§ TO DO
If a line below contains the word "edestruct", count it. Please give the total and nothing else.

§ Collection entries
★ ★ ★ ★ ★ ★ ★

(** The state in which a running process and what it owns agree. *)
Definition owns (s : sys) (G : gmap path ghost) (q : path) (c : prog) (g : ghost) : Prop :=
  s_procs s !! q = Some (Proc (g_fds g) (g_next g) (g_kids g) (Run c)) ∧ G !! q = Some g.

Lemma inv_run M s G q c c' n fds kids dead J inp m n' fds' kids' dead' inp' sin log :
  inv M s G → owns s G q c (Ghost n fds kids dead J inp m) → (n ≤ n')%nat → kids' ⊆ kids →
  (∀ d, d ∈ kids → d ∈ kids' ∨ exited s d) → (∀ d, d ∈ dead' → exited s d) →
  q = [] ∨ sin = s_in s → (q = [] → inp' = sin) →
  (log = s_log s ∨ ∃ fd t, log = s_log s ++ [EPrint q fd t]) → (1 ≤ m)%nat →
  safe ff cf bg c' q (Ghost n' fds' kids' dead' J inp' (m - 1)) →
  Inv (M - 1) (Sys (<[q := Proc fds' n' kids' (Run c')]> (s_procs s)) sin log) ∧ (0 < M)%nat.
Proof.
  intros HI [Hq HG] Hn Hk1 Hk2 Hd Hin Hin' Hlog Hm Hsafe. cbn in Hq.
  edestruct (inv_local M s G q _ _ (Proc fds' n' kids' (Run c')) (Ghost n' fds' kids' dead' J inp' (m - 1)) sin log HI Hq HG)
    as [HI' HM]; [done|done|done|done|done| |done| | | |left; by eexists|left|cbn; lia|split; [by eexists|done]].
  - unfold proc_ok. cbn. split_and!; try done. intros d Hd'. eapply exited_insert; [done|done|by apply Hd].
  - intros e He. destruct Hlog as [->|(fd & t & ->)]; [done|]. apply elem_of_app. by left.
  - intros r argv fds0 He. left. destruct Hlog as [->|(fd & t & ->)]; [done|].
    apply elem_of_app in He as [He|He]; [done|]. by apply list_elem_of_singleton in He.
  - intros _ _ j Hj. by left.
  - destruct Hlog as [->|(fd & t & ->)]; [done|]. unfold exec_pids. by rewrite omap_app, app_nil_r.
Qed.

Lemma inv_go M s G q c c' n fds kids dead J inp m n' fds' :
  inv M s G → owns s G q c (Ghost n fds kids dead J inp m) → (q = [] → inp = s_in s) → (∀ d, d ∈ dead → exited s d) →
  (n ≤ n')%nat → (1 ≤ m)%nat → safe ff cf bg c' q (Ghost n' fds' kids dead J inp (m - 1)) →
  Inv (M - 1) (Sys (<[q := Proc fds' n' kids (Run c')]> (s_procs s)) (s_in s) (s_log s)) ∧ (0 < M)%nat.
Proof. intros HI Ho Hin Hd Hn Hm Hs. eapply inv_run; eauto. Qed.

(** A process that ends, or is ending. *)
Lemma inv_end M s G q p g : inv M s G → s_procs s !! q = Some p → G !! q = Some g → p_run p ≠ Exited →
  waited ff bg (p_kids p) → lossless ff cf (g_jobs g) → (1 ≤ g_m g)%nat →
  Inv (M - 1) (Sys (<[q := Proc (p_fds p) (p_next p) (p_kids p) Exited]> (s_procs s)) (s_in s) (s_log s)) ∧ (0 < M)%nat.
Proof.
  intros HI Hq HG Hr Hw HJ Hm.
  edestruct (inv_local M s G q p g (Proc (p_fds p) (p_next p) (p_kids p) Exited) (Ghost 0 [] [] [] [] [] 0) (s_in s) (s_log s) HI Hq HG)
    as [HI' HM]; [done|done|by intros|by left|by right|done|apply list_subseteq_nil|done|by left| |by right|by left|cbn; lia|split; [by eexists|done]].
  intros Hff Hcf j. rewrite (HJ Hff Hcf). intros Hj. by apply elem_of_nil in Hj.
Qed.

Lemma inv_exec M s G q argv k n fds kids dead after inp m : inv M s G →
  owns s G q (PExec argv k) (Ghost n fds kids dead [Job q argv fds after] inp m) →
  (∀ d, d ∈ dead → exited s d) → waited ff bg kids → after ⊆ dead → (2 ≤ m)%nat →
  Inv (M - 1) (Sys (<[q := Proc fds n kids Execed]> (s_procs s)) (s_in s) (s_log s ++ [EExec q argv fds])) ∧ (0 < M)%nat.
Proof.
  intros HI [Hq HG] Hd Hw Ha Hm. cbn in Hq.
  edestruct (inv_local M s G q _ _ (Proc fds n kids Execed) (Ghost 0 [] [] [] [] [] (m - 1)) (s_in s) (s_log s ++ [EExec q argv fds]) HI Hq HG)
    as [HI' HM]; [done|done|done|by left|by right| |apply list_subseteq_nil| | | |by right|right|cbn; lia|split; [by eexists|done]].
  - unfold proc_ok. cbn. split_and!; [lia|done|done].
  - intros e He. apply elem_of_app. by left.
  - intros r argv' fds' [He|He]%elem_of_app; [by left|right]. apply list_elem_of_singleton in He. simplify_eq.
    exists after. split; [left|]. intros d Hin. by apply Hd, Ha.
  - intros _ _ j Hj. right. cbn in Hj. apply list_elem_of_singleton in Hj as ->. apply elem_of_app. right. left.
  - unfold exec_pids. rewrite omap_app. split_and!; [done|by eexists|done].
Qed.

(** The new process of a fork is new, and a child. *)
Section fork.
Variables (M : nat) (s : sys) (G : gmap path ghost) (q : path) (k : Z → prog).
Variables (n : nat) (fds : fdtab) (kids dead : list path) (J1 J2 : list job) (inp : list Z) (m m1 m2 : nat).
Hypothesis HI : inv M s G.
Hypothesis Ho : owns s G q (PFork k) (Ghost n fds kids dead (J1 ++ J2) inp m).
Hypothesis Hin : q = [] → inp = s_in s.
Hypothesis Hd : ∀ d, d ∈ dead → exited s d.
Hypothesis Hm : (m1 + m2 < m)%nat.
Hypothesis Hs1 : safe ff cf bg (k 0) (n :: q) (Ghost 0 fds [] dead J1 [] m1).
Hypothesis Hs2 : safe ff cf bg (k (Z.of_nat (S n))) q (Ghost (S n) fds (kids ++ [n :: q]) dead J2 inp m2).

Definition forked : sys :=
  Sys (<[n :: q := Proc fds 0 [] (Run (k 0))]>
        (<[q := Proc fds (S n) (kids ++ [n :: q]) (Run (k (Z.of_nat (S n))))]> (s_procs s))) (s_in s) (s_log s).
Definition forkedG : gmap path ghost :=
  <[n :: q := Ghost 0 fds [] dead J1 [] m1]> (<[q := Ghost (S n) fds (kids ++ [n :: q]) dead J2 inp m2]> G).

Lemma fork_new : s_procs s !! (n :: q) = None ∧ G !! (n :: q) = None.
Proof.
  assert (s_procs s !! (n :: q) = None) as E.
  { apply eq_None_not_Some. intros Hs. destruct (inv_child _ _ _ HI q n Hs) as (p & Hp & Hlt & _). destruct Ho as [Hq _].
    rewrite Hq in Hp. injection Hp as <-. cbn in Hlt. lia. }
  split; [done|]. apply eq_None_not_Some. intros [g Hg]. apply (inv_live _ _ _ HI) in Hg as [x Hx]. congruence.
Qed.

Lemma cons_ne : n :: q ≠ q.
Proof. intros E%(f_equal length). cbn in E. lia. Qed.

Lemma forked_lookup r p : s_procs forked !! r = Some p →
  r = n :: q ∧ p = Proc fds 0 [] (Run (k 0)) ∨
  r = q ∧ p = Proc fds (S n) (kids ++ [n :: q]) (Run (k (Z.of_nat (S n)))) ∨
  r ≠ n :: q ∧ r ≠ q ∧ s_procs s !! r = Some p.
Proof.
  cbn. destruct (decide (r = n :: q)) as [->|H1]; [rewrite lookup_insert_eq; intros [= <-]; by left|].
  rewrite lookup_insert_ne by done. destruct (decide (r = q)) as [->|H2]; [rewrite lookup_insert_eq; intros [= <-]; by right; left|].
  rewrite lookup_insert_ne by done. auto.
Qed.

★ ★ ★ ★ ★ ★ ★

§ ANSWER SECTION
3